### TO DO
Give again, word for word, every line below from the one that has "Definition IC_KEYBOARD : Z := 22." through the one that has "Lemma channel_node_done channel", both included, and no others.

Stored items:
☆ ☆ ☆ ☆ ☆

Lemma tsr_of_words_of r : tsr_of_words (tsr_words r) = Some r.
Proof. by destruct r. Qed.
Lemma enable_interrupts_idemp r : enable_interrupts (enable_interrupts r) = enable_interrupts r.
Proof. unfold enable_interrupts. cbn. unfold set_flags. cbn. by rewrite <- Z.lor_assoc, Z.lor_diag. Qed.
Lemma enable_signal h sig r : enable_interrupts (signal_registers h sig r) = signal_registers h sig (enable_interrupts r).
Proof. done. Qed.
Lemma enable_return v r : enable_interrupts (tsr_load_return v r) = tsr_load_return v (enable_interrupts r).
Proof. done. Qed.

Section proofs.
Context {V F T : Type} `{HV : VirtualRanges V} `{HF : FrameAllocator F} `{HT : PageMapper T}.
Implicit Types (s : @pman V F T).

(** The registers after the frame do not depend on the memory. *)
Lemma push_signal_frame_registers s c h sig r r' s' : push_signal_frame c h sig r s = Done (r', s') -> r' = signal_registers h sig r.
Proof.
  unfold push_signal_frame, push_tsr, push_function. intros (r1 & s1 & H1 & H2)%bind_done_inv.
  apply bind_done_inv in H1 as (p1 & t1 & _ & H1). apply bind_done_inv in H1 as (k1 & t2 & _ & H1). apply bind_done_inv in H1 as ([] & t3 & _ & H1). injection H1 as <- _.
  apply bind_done_inv in H2 as (p2 & u1 & _ & H2). apply bind_done_inv in H2 as (k2 & u2 & _ & H2). apply bind_done_inv in H2 as ([] & u3 & _ & H2). by injection H2 as <- _.
Qed.

(** ** Reading words *)

Lemma load64_done s a v : 0 <= a -> a + 8 <= 2 ^ 64 -> 0 <= v < 2 ^ 64 -> reads s 0 a (le_bytes 8 v) -> load64 a s = Done (v, s).
Proof.
  intros Ha Hend Hv Hr. assert (forall j : nat, (j < 8)%nat -> exists b, le_bytes 8 v !! j = Some b /\ load_byte (u64 (a + Z.of_nat j)) s = Done (b, s)) as Hj.
  { intros j Hj. destruct (lookup_lt_is_Some_2 (le_bytes 8 v) j) as [b Hb]; [by rewrite length_le_bytes|]. exists b. split; [done|].
    rewrite u64_small by lia. by apply load_byte_done, Hr. }
  destruct (Hj 0%nat ltac:(lia)) as (b0 & [= E0] & L0), (Hj 1%nat ltac:(lia)) as (b1 & [= E1] & L1), (Hj 2%nat ltac:(lia)) as (b2 & [= E2] & L2), (Hj 3%nat ltac:(lia)) as (b3 & [= E3] & L3),
    (Hj 4%nat ltac:(lia)) as (b4 & [= E4] & L4), (Hj 5%nat ltac:(lia)) as (b5 & [= E5] & L5), (Hj 6%nat ltac:(lia)) as (b6 & [= E6] & L6), (Hj 7%nat ltac:(lia)) as (b7 & [= E7] & L7).
  cbn [Z.of_nat] in L0. rewrite Z.add_0_r in L0. unfold load64.
  rewrite (bind_done _ _ _ _ _ L0), (bind_done _ _ _ _ _ L1), (bind_done _ _ _ _ _ L2), (bind_done _ _ _ _ _ L3), (bind_done _ _ _ _ _ L4), (bind_done _ _ _ _ _ L5), (bind_done _ _ _ _ _ L6), (bind_done _ _ _ _ _ L7).
  subst. change ([?x0; ?x1; ?x2; ?x3; ?x4; ?x5; ?x6; ?x7]) with (le_bytes 8 v). unfold ret. do 2 f_equal.
  change (le_value (le_bytes 8 v) = v). rewrite le_value_bytes. apply Z.mod_small. lia.
Qed.
Lemma reads_app s c a bs1 bs2 : reads s c a (bs1 ++ bs2) <-> reads s c a bs1 /\ reads s c (a + Z.of_nat (length bs1)) bs2.
Proof.
  split.
  - intros H. split; intros j b Hb; [by apply H, lookup_app_l_Some|].
    replace (a + Z.of_nat (length bs1) + Z.of_nat j) with (a + Z.of_nat (length bs1 + j)) by lia. apply H. by rewrite lookup_app_r, Nat.add_sub' by lia.
  - intros [H1 H2] j b Hb. apply lookup_app_Some in Hb as [Hb|[Hj Hb]]; [by apply H1|].
    specialize (H2 _ _ Hb). by replace (a + Z.of_nat (length bs1) + Z.of_nat (j - length bs1)) with (a + Z.of_nat j) in H2 by lia.
Qed.
Lemma load_words_done s ws : forall a, 0 <= a -> a + 8 * Z.of_nat (length ws) <= 2 ^ 64 -> Forall (fun w => 0 <= w < 2 ^ 64) ws ->
  reads s 0 a (ws ≫= le_bytes 8) -> load_words a (length ws) s = Done (ws, s).
Proof.
  induction ws as [|w ws IH]; intros a Ha Hend Hall Hr; [done|]. apply Forall_cons in Hall as [Hw Hall]. cbn [length load_words] in *.
  change ((w :: ws) ≫= le_bytes 8) with (le_bytes 8 w ++ (ws ≫= le_bytes 8)) in Hr. apply reads_app in Hr as [H1 H2]. rewrite length_le_bytes in H2.
  rewrite (bind_done _ _ _ _ _ (load64_done s a w Ha ltac:(lia) Hw H1)). by rewrite (bind_done _ _ _ _ _ (IH (a + 8) ltac:(lia) ltac:(lia) Hall H2)).
Qed.
(* ===== verification/IntRegistry.v ===== *)
(** * IntRegistry: the channels of interrupts and their handlers
      (include/interrupt/interrupt_registry.h, system/x86_64/include/sys/interrupt/
      interrupt_code.h, src/interrupt/interrupt_registry.c)

    A handler is the address of a function; the entries that call it are in
    Interrupts.v, and drivers register theirs from their modules. *)
From S2P Require Import Prelude.

(** ** Channels *)

Definition IC_DIV0 : Z := 1.
Definition IC_INVALID_OPCODE : Z := 3.
Definition IC_PAGE_FAULT : Z := 4.
Definition IC_TIMER : Z := 5.
Definition IC_CUSTOM_BASE : Z := 7.
Definition IC_NMI : Z := IC_CUSTOM_BASE.
Definition IC_BP_INT3 : Z := 8.
Definition IC_OVF : Z := 9.
Definition IC_BOUND_RANGE : Z := 10.
Definition IC_DEVICE_NOT_AVAIL : Z := 11.
Definition IC_DOUBLE_FAULT : Z := 12.
Definition IC_COPROC_SEGMENT_OVERRUN : Z := 13.
Definition IC_INVALID_TSS : Z := 14.
Definition IC_SEGMENT_NOT_PRESENT : Z := 15.
Definition IC_STACK_SEGMENT_FAULT : Z := 16.
Definition IC_GENERAL_PROTECTION_FAULT : Z := 17.
Definition IC_X87_FPU : Z := 18.
Definition IC_ALIGNMENT_CHECK : Z := 19.
Definition IC_MACHINE_CHECK : Z := 20.
Definition IC_SIMD_FPU_ERROR : Z := 21.
Definition IC_KEYBOARD : Z := 22.
Definition IC_COM2 : Z := 23.
Definition IC_COM1 : Z := 24.
Definition IC_MOUSE : Z := 25.
Definition IC_MAX : Z := 26.

(** ** The registry *)

(** A handler is the address of a function. *)
Record interrupt_registry_node_t := RegistryNode { active : bool; handler : option Z }.
Abbreviation registry := (list interrupt_registry_node_t).

Definition interrupt_registry_init : M registry unit := put (replicate (Z.to_nat IC_MAX) (RegistryNode false None)).
Definition get_node (channel : Z) : M registry interrupt_registry_node_t := fun l =>
  if 0 <=? channel then of_option Undefined (l !! Z.to_nat channel) l else Stop Undefined.
Definition put_node (channel : Z) (n : interrupt_registry_node_t) : M registry unit := modify (fun l => <[Z.to_nat channel := n]> l).
Definition interrupt_registry_register (channel h : Z) : M registry bool :=
  let! n := get_node channel in
  if active n then ret false
  else do! put_node channel (RegistryNode true (Some h)); ret true.
Definition interrupt_registry_free (channel : Z) : M registry bool :=
  let! n := get_node channel in
  if negb (active n) then ret false
  else do! put_node channel (RegistryNode false None); ret true.
(** The handler [interrupt_registry_invoke] calls. *)
Definition registered (channel : Z) : M registry (option Z) :=
  let! n := get_node channel in
  if active n then let! h := of_option Undefined (handler n) in ret (Some h) else ret None.

(** ** The table *)

Lemma channel_node_done channel n l : 0 <= channel -> l !! Z.to_nat channel = Some n -> get_node channel l = Done (n, l).
Proof. intros H E. unfold get_node. rewrite (proj2 (Z.leb_le _ _)) by done. by rewrite E. Qed.
(** A channel has at most one handler. *)
Lemma register_done channel h n l : 0 <= channel -> l !! Z.to_nat channel = Some n ->
  interrupt_registry_register channel h l = if active n then Done (false, l) else Done (true, <[Z.to_nat channel := RegistryNode true (Some h)]> l).
Proof. intros H E. unfold interrupt_registry_register. rewrite (bind_done _ _ _ _ _ (channel_node_done _ _ _ H E)). by destruct (active n). Qed.
Lemma free_done channel n l : 0 <= channel -> l !! Z.to_nat channel = Some n ->
  interrupt_registry_free channel l = if active n then Done (true, <[Z.to_nat channel := RegistryNode false None]> l) else Done (false, l).
Proof. intros H E. unfold interrupt_registry_free. rewrite (bind_done _ _ _ _ _ (channel_node_done _ _ _ H E)). by destruct (active n). Qed.
Lemma registered_done channel h l : 0 <= channel -> l !! Z.to_nat channel = Some (RegistryNode true (Some h)) -> registered channel l = Done (Some h, l).
Proof. intros H E. unfold registered. by rewrite (bind_done _ _ _ _ _ (channel_node_done _ _ _ H E)). Qed.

☆ ☆ ☆ ☆ ☆

### ANSWER BOX
Definition IC_KEYBOARD : Z := 22.
Definition IC_COM2 : Z := 23.
Definition IC_COM1 : Z := 24.
Definition IC_MOUSE : Z := 25.
Definition IC_MAX : Z := 26.

(** ** The registry *)

(** A handler is the address of a function. *)
Record interrupt_registry_node_t := RegistryNode { active : bool; handler : option Z }.
Abbreviation registry := (list interrupt_registry_node_t).

Definition interrupt_registry_init : M registry unit := put (replicate (Z.to_nat IC_MAX) (RegistryNode false None)).
Definition get_node (channel : Z) : M registry interrupt_registry_node_t := fun l =>
  if 0 <=? channel then of_option Undefined (l !! Z.to_nat channel) l else Stop Undefined.
Definition put_node (channel : Z) (n : interrupt_registry_node_t) : M registry unit := modify (fun l => <[Z.to_nat channel := n]> l).
Definition interrupt_registry_register (channel h : Z) : M registry bool :=
  let! n := get_node channel in
  if active n then ret false
  else do! put_node channel (RegistryNode true (Some h)); ret true.
Definition interrupt_registry_free (channel : Z) : M registry bool :=
  let! n := get_node channel in
  if negb (active n) then ret false
  else do! put_node channel (RegistryNode false None); ret true.
(** The handler [interrupt_registry_invoke] calls. *)
Definition registered (channel : Z) : M registry (option Z) :=
  let! n := get_node channel in
  if active n then let! h := of_option Undefined (handler n) in ret (Some h) else ret None.

(** ** The table *)

Lemma channel_node_done channel n l : 0 <= channel -> l !! Z.to_nat channel = Some n -> get_node channel l = Done (n, l).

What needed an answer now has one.